A few months after starting lessons I wrote in my journal, “Becoming a musician is turning me inside out.” And so it has. The person I am today was formed and forged on the harp bench. Staring down childhood demons, laying aside the cloak of invisibility that protected me, and having the courage and confidence to take myself out into the world to be seen and heard are all gifts from my harp strings.
I’ve always liked a structured path, with the milestones to be reached clearly defined, and then noted and checked off the master list as they are achieved. When I started my blog four years ago, I despaired of ever having any sense of direction about learning to play, or of having any sense of myself as a harper.

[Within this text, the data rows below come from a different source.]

Lemma large_loop_ok large path fd n : length large = 1024%nat -> forall off c s,
  fds s !! fd = Some (File path off (Z.lor O_CREATE O_WRONLY)) -> files s !! path = Some c -> (off + 1024 * n <= 12 * 1024)%nat ->
  wp (large_loop large n fd) (fun r s' => r = inl tt /\ exists c', s' =
    set_fds (<[fd := File path (off + 1024 * n) (Z.lor O_CREATE O_WRONLY)]> (fds s)) (set_files (<[path := c']> (files s)) s)) s.
Proof.
  intros Hl. induction n as [|n IH]; intros off c s Hf Hc Hb; cbn [large_loop].
  - split; [done|]. exists c. unfold set_fds, set_files. cbn [files fds live said]. rewrite Nat.mul_0_r, Nat.add_0_r. rewrite !insert_id by done. by destruct s.
  - assert (1024 = Z.of_nat (length large)) as E by lia. rewrite E at 1. eapply file_write_ok; [done|done|done|lia|]. rewrite <- E. cbn [negb Z.eqb Pos.eqb].
    eapply wp_mono; [|eapply (IH (off + length large)%nat); [apply lookup_insert_eq|apply lookup_insert_eq|lia]].
    intros r s' [-> [c' ->]]. split; [done|]. exists c'. unfold set_fds, set_files. cbn [files fds live said]. rewrite !insert_insert_eq. do 3 f_equal. lia.
Qed.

But the harp taught me to trust emergence, to trust that what I need to learn next and do next will reveal itself with quiet and attentive waiting, much like seeds nestled in the dark earth await the right season to send out their first green shoots.
The harp is no longer about being good enough or worthy enough or skilled enough to play. For the first time since beginning the harp years, I know I really can play. The harp is not a challenge external to me that I must master, with a required set of skills that I must be able to perform. Instead, the harp is a part of me. It is where I have my place, where I feel completely alive. It is, as Ruth Ann once told me, “where my passion has found her voice.” It is where I both see for myself, and express to the outer world, who I am, and who and what I love. It is where I am home.